Shainberg, the author of multiple novels and nonfiction works, became obsessed with understanding his own neurology (“e.g., the brain that was producing the book”) while writing Memories of Amnesia in the 1970s. In researching that 1988 novel about the implications of brain damage, he had seven months of hospital access to neurosurgeons, patients, and staff. His half-century desire to understand the contradictions of the human mind is displayed in this compilation of essays and articles, many of which were first printed in the ’70s in publications like The New York Times Magazine and Harper’s Magazine.
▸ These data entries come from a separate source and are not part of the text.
(** * inhouse_bot: the bot class [InhouseBot] of [inhouse_bot/inhouse_bot.py]

    A shallow embedding of the three methods of [InhouseBot] that carry
    behaviour -- [background_jobs] (the scheduler tick), [on_ready] and
    [on_command_error] -- together with the parts of the queue engine they
    call into.  Python exceptions are values of one inductive type, effectful
    code lives in a state-and-exception monad over a [World] record, and
    everything observable a method does (log records, calls into
    collaborators, tasks handed to the event loop, timers, messages sent) is
    an event of a trace. *)

From Stdlib Require Import ZArith String Ascii List Bool Lia.
From stdpp Require Import gmap strings list.

Local Open Scope string_scope.
Local Open Scope list_scope.
Local Open Scope Z_scope.

(** ** Constants of [inhouse_bot.common_utils.constants]

    The module is imported by the source but is not part of it: its values
    are taken as a parameter of every definition that reads one. *)

Record Constants := {
  PREFIX : string;
  INHOUSE_BOT_TOURNAMENTS : bool;
  BACKGROUND_JOBS_INTERVAL : Z;
  QUEUE_RESET_TIME : string
}.

(** ** Python values and exceptions *)

(** What [get_server_config_by_key] may hand back; only truthiness is used. *)
Inductive pyvalue :=
| PyNone
| PyBool (b : bool)
| PyInt (z : Z)
| PyStr (s : string).

Definition truthy (v : pyvalue) : bool :=
  match v with
  | PyNone => false
  | PyBool b => b
  | PyInt z => negb (z =? 0)
  | PyStr s => negb (String.eqb s "")
  end.

(** The exception classes the source tests with [isinstance], the one it can
    raise itself ([IndexError], from [self.guilds[0]]), and two catch-alls:
    [OtherException] for any further subclass of [Exception] and
    [BaseExceptionOnly] for a [BaseException] outside [Exception]
    ([KeyboardInterrupt], [SystemExit]), which [except Exception] lets
    through.  [AlreadyQueued] is named by the specification only. *)
Inductive exception :=
| CommandNotFound
| MissingRequiredArgument
| ConversionError
| NoPrivateMessage
| QueueChannelsOnly
| SameRolesForDuo
| AdminGroupOnly
| CommandInvokeError (original : exception)
| PlayerInGame
| PlayerInReadyCheck
| AlreadyQueued
| IndexError
| OtherException (descr : string)
| BaseExceptionOnly (descr : string).

Definition is_Exception (e : exception) : bool :=
  match e with
  | BaseExceptionOnly _ => false
  | _ => true
  end.

(** [str(e)], as interpolated by [f"error {e}"] and as logged by
    [logging.error(e)].  The named classes carry no text in this model, so
    theirs is left empty; for [CommandInvokeError] discord.py also puts the
    class name of the original in front of its text, and class names are not
    modelled: the fixed prefix and the text of the original are kept. *)
Fixpoint exception_str (e : exception) : string :=
  match e with
  | CommandInvokeError o => "Command raised an exception: " +:+ exception_str o
  | IndexError => "list index out of range"
  | OtherException d => d
  | BaseExceptionOnly d => d
  | _ => ""
  end.

(** ** Wall-clock time *)

Record datetime := {
  year : nat; month : nat; day : nat;
  hour : nat; minute : nat; second : nat
}.

Definition digit (n : nat) : ascii := ascii_of_nat (48 + n mod 10).

Definition two_digits (n : nat) : string :=
  String (digit (n / 10)) (String (digit n) EmptyString).

(** [now.strftime("%H:%M")] *)
Definition strftime_HM (d : datetime) : string :=
  two_digits (hour d) +:+ ":" +:+ two_digits (minute d).

(** Two readings of the clock fall in the same wall-clock minute. *)
Definition same_minute (a b : datetime) : bool :=
  Nat.eqb (year a) (year b) && Nat.eqb (month a) (month b)
  && Nat.eqb (day a) (day b) && Nat.eqb (hour a) (hour b)
  && Nat.eqb (minute a) (minute b).

(** ** The queue engine's data (package [game_queue], specification 3) *)

Definition server_id := Z.
Definition player_id := Z.

Inductive role := TOP | JGL | MID | BOT | SUP.

Definition role_eqb (a b : role) : bool :=
  match a, b with
  | TOP, TOP | JGL, JGL | MID, MID | BOT, BOT | SUP, SUP => true
  | _, _ => false
  end.

Record QueueEntry := {
  entry_player : player_id;
  entry_role : role;
  entry_duo : option player_id
}.

Module PlayerStatus.
Inductive t := Pending | Accepted | Declined.
End PlayerStatus.

(** The engine of a server is Idle when the server has no ready-check on
    record; a recorded check is in one of the three remaining states. *)
Module ReadyCheck.
Inductive state := Pending | Confirmed | Cancelled.
Record t := {
  participants : list (player_id * PlayerStatus.t);
  status : state
}.
End ReadyCheck.

Module Game.
Inductive status := AwaitingResult | Scored | Cancelled.
Record t := {
  id : Z;
  server : server_id;
  participants : list (player_id * role);
  state : status
}.
End Game.

(** ** Traces *)

(** Where a piece of code runs: on the bot's event loop, or on a thread
    created by [threading.Timer]. *)
Inductive thread := EventLoop | TimerThread.

(** Synchronous calls into the engine and its collaborators. *)
Inductive call :=
| reset_queue_call (server : option server_id)
| cancel_all_ready_checks_call
| update_queue_channels_call (server : option server_id)
| update_ranking_channels_call (server : option server_id).

(** Coroutines handed to [self.loop.create_task]. *)
Inductive task :=
| update_queue_channels (server : option server_id)
| tournament_check (server : server_id).

Inductive event :=
| LogInfo (msg : string)
| LogError (msg : string)
| Called (th : thread) (c : call)
| CreateTask (th : thread) (t : task)
| TimerStart (interval : Z)
| Matchmaking (server : server_id)
| Sent (content : string) (delete_after : option Z).

(** ** The world the bot runs in *)

Record World := {
  guilds : list server_id;                       (* self.guilds *)
  job_counter : Z;                               (* self.job_counter *)
  queue : gmap server_id (list QueueEntry);      (* QueueStore, all servers *)
  ready_checks : gmap server_id ReadyCheck.t;    (* ReadyCheckEngine *)
  games : list Game.t;                           (* GameLifecycle *)
  timers : list Z;                               (* started, not yet fired *)
  trace : list event
}.

Definition set_job_counter (n : Z) (w : World) : World :=
  {| guilds := guilds w; job_counter := n; queue := queue w;
     ready_checks := ready_checks w; games := games w;
     timers := timers w; trace := trace w |}.

Definition set_queue (q : gmap server_id (list QueueEntry)) (w : World) : World :=
  {| guilds := guilds w; job_counter := job_counter w; queue := q;
     ready_checks := ready_checks w; games := games w;
     timers := timers w; trace := trace w |}.

Definition set_ready_checks (r : gmap server_id ReadyCheck.t) (w : World) : World :=
  {| guilds := guilds w; job_counter := job_counter w; queue := queue w;
     ready_checks := r; games := games w;
     timers := timers w; trace := trace w |}.

Definition set_timers (t : list Z) (w : World) : World :=
  {| guilds := guilds w; job_counter := job_counter w; queue := queue w;
     ready_checks := ready_checks w; games := games w;
     timers := t; trace := trace w |}.

Definition set_trace (t : list event) (w : World) : World :=
  {| guilds := guilds w; job_counter := job_counter w; queue := queue w;
     ready_checks := ready_checks w; games := games w;
     timers := timers w; trace := t |}.

(** ** A state-and-exception monad *)

Inductive result (A : Type) :=
| Ok (a : A)
| Raise (e : exception).
Arguments Ok {A} a.
Arguments Raise {A} e.

Definition M (A : Type) : Type := World -> result A * World.

Definition ret {A} (a : A) : M A := fun w => (Ok a, w).

Definition bind {A B} (m : M A) (k : A -> M B) : M B :=
  fun w =>
    match m w with
    | (Ok a, w1) => k a w1
    | (Raise e, w1) => (Raise e, w1)
    end.

#[global] Instance M_ret : MRet M := @ret.
#[global] Instance M_bind : MBind M := fun A B k m => bind m k.

Definition raise {A} (e : exception) : M A := fun w => (Raise e, w).

Definition gets {A} (f : World -> A) : M A := fun w => (Ok (f w), w).

Definition modify (f : World -> World) : M unit := fun w => (Ok tt, f w).

Definition emit (ev : event) : M unit :=
  modify (fun w => set_trace (trace w ++ [ev]) w).

Definition lift {A} (r : result A) : M A := fun w => (r, w).

(** [try: body / except Exception as e: handler(e) / finally: final].
    The handler sees subclasses of [Exception] only; [final] runs on every
    path, and an exception still pending after it is raised again. *)
Definition try_except_finally
    (body : M unit) (handler : exception -> M unit) (final : M unit) : M unit :=
  fun w =>
    let '(r, w1) := body w in
    let '(r', w2) :=
      match r with
      | Ok _ => (Ok tt, w1)
      | Raise e => if is_Exception e then handler e w1 else (Raise e, w1)
      end in
    match final w2 with
    | (Ok _, w3) => (r', w3)
    | (Raise ef, w3) => (Raise ef, w3)
    end.

(** ** Collaborators outside the source

    [get_server_config_by_key] reads the persisted per-server settings
    (specification 6, ConfigStore); the rendering helpers rewrite the queue
    and ranking channels.  Neither is part of the source: each is a
    parameter, free to return or to raise. *)

Record Collaborators := {
  get_server_config_by_key : server_id -> string -> result pyvalue;
  render_queue_channels : option server_id -> World -> result unit;
  render_ranking_channels : option server_id -> World -> result unit
}.

(** Modelled from the spec: [game_queue.reset_queue], which the source calls
    and does not contain.  Specification 4.1: clears all entries for a
    server, and does not affect ready-checks or games.  Without a server id
    (the source's call passes none, next to [server_id=None] for the
    channel update) every server's entries are cleared. *)
Definition reset_queue (th : thread) (server : option server_id) : M unit :=
  emit (Called th (reset_queue_call server));;
  modify (fun w =>
    set_queue (match server with
               | Some s => delete s (queue w)
               | None => ∅
               end) w).

(** [self.guilds[0].id] *)
Definition guilds_0_id : M server_id :=
  fun w =>
    match guilds w with
    | g :: _ => (Ok g, w)
    | [] => (Raise IndexError, w)
    end.

(** ** The event loop

    [self.loop] belongs to asyncio, not to the source: what it does with a
    coroutine handed to [create_task] is a parameter.  [None] stands for a
    task that was scheduled, [Some e] for a call that raises [e]: a loop
    that was closed raises [RuntimeError], and so does a loop in debug mode
    when it is called from a thread that is not its own. *)
Definition Loop : Type := thread -> task -> option exception.

(** A loop that takes every task. *)
Definition running : Loop := fun _ _ => None.

(** A loop after [close()]. *)
Definition closed : Loop :=
  fun _ _ => Some (OtherException "Event loop is closed").

(** [self.loop.create_task(coro)] *)
Definition create_task (L : Loop) (th : thread) (t : task) : M unit :=
  match L th t with
  | None => emit (CreateTask th t)
  | Some e => raise e
  end.

(** [logging.error(msg)] and [logging.info(msg)] *)
Definition logging_error (msg : string) : M unit := emit (LogError msg).
Definition logging_info (msg : string) : M unit := emit (LogInfo msg).

(** [threading.Timer(interval, self.background_jobs).start()] *)
Definition Timer_start (interval : Z) : M unit :=
  emit (TimerStart interval);;
  modify (fun w => set_timers (timers w ++ [interval]) w).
The titular essay centers on the ubiquitous sports phenomenon of hot streaks, where an athlete is on a transcendent run of making three-point shots in basketball, hammering home runs in baseball, or hitting bullseyes in archery. Regardless of the euphoria experienced by fans and teammates who witness these moments of athletic grandeur, “Hot Hands” are not a statistical reality, no matter how “brutal, sacrilegious, and seemingly inarguable” the phenomenon may be. In making this point, Shainberg references peer-reviewed studies. The author similarly uses the New York City Marathon in his essay “Going Nowhere Fast” to examine intuition-defying examples of how the “psychodrama” of sports conflicts with scientific reality. Another major theme of the book is the powerful neurological revelations offered through Zen practice. Essays, such as “The Violence of Just Sitting,” dissect Shainberg’s experiences with the devotion of “sesshin” and long periods of meditative sitting. In part a commemoration of the author’s distinguished career as an essayist, the volume pays particular attention to the interconnectedness of Zen, neurology, and creativity, ruminating on the mental processes behind Shainberg’s own work as well as others (an entire essay, for instance, centers on Zelda Fitzgerald). The collection excels at distilling the complexities of modern neuroscience into real-world examples in sports, literature, and spirituality. This emphasis on practicality is balanced with the literary sophistication and the gripping storytelling of a skilled novelist.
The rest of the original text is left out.